-------- RECORDS FOR THIS EXERCISE --------
(* ===== verification/ExceptionSafe.v ===== *)
(** * Exceptions, dictionary jumps and the rest: the whole codepage keeps the machine sound ([crypto/vm/contops.cpp], [cp0.cpp]) *)
From S2P Require Import Prelude BigInt BigIntOps BigIntShift BigIntLog RefInt Stack OpTable StackOps StackSafety ArithOps ArithSafe ArithSpec TupleOps TupleSpec TupleSafe MachineTypes MachineKeeps MachineInv Continuation Cells CellConstOps BuilderOps SliceOps ContOps ContChange Machine ContTypes ContJumps JumpSafe CallSafe ContOpsSafe ControlSafe CellSafe JumpOpsSafe ContChangeSafe.

Section ExceptionSafe.
Context `{CS : CellSystem}.

Abbreviation any := (fun _ => True).
Abbreviation entries_ok H := (Forall (@entry_ok vm_refs (cont_wf H))).
Abbreviation entry_wf H := (@entry_ok vm_refs (cont_wf H)).
Abbreviation landed := (fun z => z =? 0).
Abbreviation jump_instr H m := (ctl true H (S (S H)) (6 + H) any landed m).
Abbreviation data_instr H m := (ctl true H (S (S H)) (6 + H) any (fun _ => true) m).

(** ** Building continuations *)

Lemma setcont_varargs_ok H : data_instr H exec_setcont_varargs.
Proof. unfold exec_setcont_varargs. do 3 ctl_step. apply setcontargs_ok. Qed.
Lemma setnum_varargs_ok H : data_instr H exec_setnum_varargs.
Proof. unfold exec_setnum_varargs. do 2 ctl_step. apply setcontargs_ok. Qed.
Lemma return_varargs_ok H : data_instr H exec_return_varargs.
Proof. unfold exec_return_varargs. ctl_step. apply return_args_ok. lia. Qed.
Lemma bless_varargs_ok H : data_instr H exec_bless_varargs.
Proof. unfold exec_bless_varargs. do 3 ctl_step. apply bless_args_ok. Qed.
Lemma bless_ok H : data_instr H exec_bless.
Proof.
  unfold exec_bless. eapply ctl_bind; [lia|apply ctl_pop_slice|intros cs Hcs]. eapply ctl_bind; [lia|apply ctl_get_cp|intros c _].
  apply (ctl_push_cont _ H); [lia|]. apply (cont_mono H); [lia|]. by apply plain_ok.
Qed.

Lemma continuation_change_ops_sound : Forall instr_sound continuation_change_ops.
Proof.
  unfold continuation_change_ops, reg_ctr_oprange. cbn [app].
  repeat (apply Forall_cons_2;
    [instr_kind;
     first [ apply setcontargs_ok | apply return_args_ok, arg0_range | apply setcont_varargs_ok | apply setnum_varargs_ok
           | apply return_varargs_ok | apply bless_varargs_ok | apply bless_ok | apply bless_args_ok | apply push_ctr_ok
           | apply pop_ctr_ok | apply setcont_ctr_ok | apply setret_ctr_ok | apply setalt_ctr_ok | apply popsave_ctr_ok
           | apply save_ctr_ok | apply savealt_ctr_ok | apply saveboth_ctr_ok | apply push_ctr_var_ok | apply pop_ctr_var_ok
           | apply setcont_ctr_var_ok | apply compos_ok | apply atexit_ok | apply atexit_alt_ok | apply setexit_alt_ok
           | apply thenret_ok | apply thenret_alt_ok | apply invert_ok | apply booleval_ok | apply samealt_ok ]|]).
  apply Forall_nil.
Qed.

(** ** Dictionary jumps *)

Lemma mask_range w v : 0 <= w <= 32 -> in_range (Z.land v (Z.ones w)).
Proof.
  intros Hw. rewrite Z.land_ones by lia. pose proof (Z.mod_pos_bound v (2 ^ w)). pose proof (Z.pow_pos_nonneg 2 w ltac:(lia) ltac:(lia)).
  pose proof (Z.pow_le_mono_r 2 w 32 ltac:(lia) ltac:(lia)). unfold in_range, Half. lia.
Qed.

Lemma continuation_dict_jump_ops_sound : Forall instr_sound continuation_dict_jump_ops.
Proof.
  unfold continuation_dict_jump_ops.
  repeat (apply Forall_cons_2;
    [instr_kind; ctl_unfold; (eapply ctl_bind; [lia|apply ctl_push_small; first [by apply (mask_range 8) | by apply (mask_range 14)]|intros ? _]);
     first [solve [ctl_go] | eapply ctl_bind; [lia|apply ctl_get_c3|intros c Hc]; apply (ctl_push_cont _ H); [lia|by apply (cont_mono H); [lia|]]]|]).
  apply Forall_nil.
Qed.

(** ** Exceptions *)

Lemma throw_ok b H n e : in_range n -> entry_wf H e -> ctl b H (S (S H)) (6 + H) any landed (throw_exception_arg n e).
Proof. intros Hn He. eapply ctl_post; [by apply ctl_throw_arg|lia|lia]. Qed.
Lemma zero_ok H : entry_wf H (se_int (make_refint 0)).
Proof. apply ok_int, small_int_ok. unfold in_range, Half. lia. Qed.

Lemma throw_fixed_ok H mask mode args : in_range (Z.land args mask) -> jump_instr H (exec_throw_fixed mask mode args).
Proof.
  intros Hn. assert (jump_instr H (throw_exception (Z.land args mask))) as Ht by (by apply throw_ok, zero_ok).
  unfold exec_throw_fixed. cbv zeta. apply ctl_if; [done|]. ctl_step. apply ctl_if; [ctl_end|done].
Qed.
Lemma throw_arg_fixed_ok H mask mode args : in_range (Z.land args mask) -> jump_instr H (exec_throw_arg_fixed mask mode args).
Proof.
  intros Hn. unfold exec_throw_arg_fixed. cbv zeta. apply ctl_checked; [lia|].
  assert (ctl_at 1 true H (S (S H)) (6 + H) any landed
            (e ← pop; if negb (Bool.eqb (Z.testbit mode 0) (Z.testbit mode 0)) then mret 0 else throw_exception_arg (Z.land args mask) e)) as W0.
  { apply (at_pop 0); [lia|]. intros e He. apply at_any, ctl_if; [ctl_end|by apply throw_ok]. }
  destruct (mode =? 0); [exact W0|].
  apply (at_bind 1 _ _ _ _ any); [lia|apply pops1_bool|apply ctl_pop_bool|]. intros b _. apply (at_pop 0); [lia|]. intros e He.
  apply at_any, ctl_if; [ctl_end|by apply throw_ok].
Qed.

(** The end of [THROWANY]: the argument is on the stack if there is one. *)
Lemma throw_any_end H (has_param skip : bool) n : in_range n ->
  ctl_at (Z.b2z has_param) true H (S (S H)) (6 + H) any landed
    (if skip then _ ← (if has_param then _ ← pop; mret tt else mret tt); mret 0
     else if has_param then e ← pop; throw_exception_arg n e else throw_exception n).
Proof.
  intros Hn. assert (jump_instr H (throw_exception n)) as Ht by (by apply throw_ok, zero_ok).
  destruct skip, has_param; [| |apply (at_pop 0); [lia|]; intros e He; by apply at_any, throw_ok|by apply at_any].
  - intros st. replace ((_ ← (_ ← pop; mret tt); mret 0) st) with ((_ ← pop; mret 0 : VM Z) st) by (vm_run; by destruct (pop st) as [[? ?]| | |]).
    revert st. apply (at_pop 0); [lia|]. intros e He. apply at_any. ctl_go.
  - apply at_any. eapply ctl_bind; [lia|by apply (ctl_ret _ _ 0 any)|intros ? _; ctl_end].
Qed.
Lemma throw_any_ok H args : jump_instr H (exec_throw_any args).
Proof.
  unfold exec_throw_any. cbv zeta. apply ctl_checked; [lia|].
  set (param := Z.testbit args 0). set (when := Z.testbit args 1). clearbody param when.
  assert (forall flag, ctl_at (Z.b2z param + 1) true H (S (S H)) (6 + H) any landed
    (excno ← pop_smallint_range 0xffff 0;
     if negb (Bool.eqb flag when) then _ ← (if param then _ ← pop; mret tt else mret tt); mret 0
     else if param then e ← pop; throw_exception_arg excno e else throw_exception excno)) as W.
  { intros flag. eapply at_bind; [lia|apply pops1_smallint|apply ctl_smallint; lia|]. intros n Hn. cbv beta in Hn.
    apply throw_any_end. unfold in_range, Half. lia. }
  destruct (negb (Z.land args 6 =? 0)); cbn [Z.b2z].
  - replace (1 + 1 + Z.b2z param) with (Z.b2z param + 1 + 1) by lia.
    eapply at_bind; [lia|apply pops1_bool|apply ctl_pop_bool|]. intros flag _. apply W.
  - replace (1 + 0 + Z.b2z param) with (Z.b2z param + 1) by lia. apply W.
Qed.

(** ** [TRY] *)

Definition try_rest (handler cont : Cont) (r : ControlRegs) (cc : Cont) : VM Z :=
  _ ← update_cr (set_c0 cc);
  _ ← update_cr (set_c2 (force_cregs (fun s => define_c0 (Some cc) (define_c2 (c2 r) s)) handler)); jump cont.

Lemma try_extract_ok H n ca handler cont r : cont_wf H handler -> cont_wf H cont -> regs_sound H r ->
  jump_instr H (cc ← extract_cc 7 n ca; try_rest handler cont r cc).
Proof.
  intros Hh Hc Hr st. unfold try_rest. rewrite (extract_try n ca (fun cc => force_cregs (fun s => define_c0 (Some cc) (define_c2 (c2 r) s)) handler)).
  revert st. eapply ctl_charge; [lia|by apply ctl_extract_cc|]. intros cc Hcc. eapply ctl_bind; [lia|apply ctl_get_cr|]. intros r' [_ Hr'].
  cbv zeta. set (cc' := force_cregs _ cc).
  pose proof (proj1 (proj2 (proj2 (regs_elim H _ Hr)))) as C2. pose proof (proj1 (proj2 (proj2 (regs_elim H _ Hr')))) as C2'.
  assert (cont_wf (S H) cc') as Hcc'. { apply force_cregs_wf; [done|]. intros s Hs. by apply define_c2_sound. }
  apply ctl_up. eapply ctl_bind; [lia|by apply ctl_set_c0|]. intros ? _. apply ctl_up.
  eapply ctl_bind; [lia|apply ctl_set_c2, force_cregs_wf; [by apply wf_succ|]|].
  - intros s Hs. apply define_c0_sound; [by intros c [= <-]|]. apply define_c2_sound; [|done]. intros c Ec. by apply wf_succ, C2.
  - intros ? _. eapply ctl_post; [by apply ctl_jump_max, wf_succ, wf_succ|lia|lia].
Qed.
Lemma try_ok H args : jump_instr H (exec_try args).
Proof.
  unfold exec_try. cbv zeta. ctl_step. ctl_step. ctl_step. eapply ctl_bind; [lia|apply ctl_get_cr|]. intros r [F R]. cbv beta.
  destruct (0 <=? args); by apply try_extract_ok.
Qed.

Lemma exception_ops_sound : Forall instr_sound exception_ops.
Proof.
  unfold exception_ops.
  repeat (apply Forall_cons_2;
    [instr_kind;
     first [ apply throw_fixed_ok; first [by apply (mask_range 6) | by apply (mask_range 11)]
           | apply throw_arg_fixed_ok; by apply (mask_range 11)
           | apply throw_any_ok | apply try_ok ]|]).
  apply Forall_nil.
Qed.

(** ** The codepage *)

Lemma codepage_ops_sound : Forall instr_sound codepage_ops.
Proof.
  unfold codepage_ops, exec_set_cp, exec_set_cp_any, exec_set_cp_generic.
  repeat (apply Forall_cons_2; [instr_kind; ctl_go|]). apply Forall_nil.
Qed.

Lemma data_ops_sound : Forall instr_sound data_ops.
Proof.
  assert (Forall instr_safe data_ops) as Hs.
  { unfold data_ops. rewrite !Forall_app. split; [apply stack_ops_safe|]. split; [apply tuple_ops_safe|apply arith_ops_safe]. }
  apply Forall_forall. intros i Hi%list_elem_of_In. apply data_sound_instr; [by apply (elem_Forall _ _ _ Hs)|].
  intros CK. by apply (elem_Forall _ _ _ data_ops_typed).
Qed.

Lemma cp0_ops_sound : Forall instr_sound cp0_ops.
Proof.
  unfold cp0_ops, control_ops. rewrite !Forall_app. split; [apply data_ops_sound|]. split; [apply cell_const_ops_sound|]. split; [apply cell_data_ops_sound|].
  split; [|apply codepage_ops_sound]. split; [apply continuation_jump_ops_sound|]. split; [apply continuation_cond_loop_ops_sound|].
  split; [apply continuation_change_ops_sound|]. split; [apply continuation_dict_jump_ops_sound|apply exception_ops_sound].
Qed.

End ExceptionSafe.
--------
> [DESCRIPTION OF THE TASK]: In the material above, locate the line containing "- replace (1 + 0" and the line containing "handler)); jump cont.". Transcribe exactly those two lines and every line between them, and nothing more.

> [WRITTEN ANSWER]:
  - replace (1 + 0 + Z.b2z param) with (Z.b2z param + 1) by lia. apply W.
Qed.

(** ** [TRY] *)

Definition try_rest (handler cont : Cont) (r : ControlRegs) (cc : Cont) : VM Z :=
  _ ← update_cr (set_c0 cc);
  _ ← update_cr (set_c2 (force_cregs (fun s => define_c0 (Some cc) (define_c2 (c2 r) s)) handler)); jump cont.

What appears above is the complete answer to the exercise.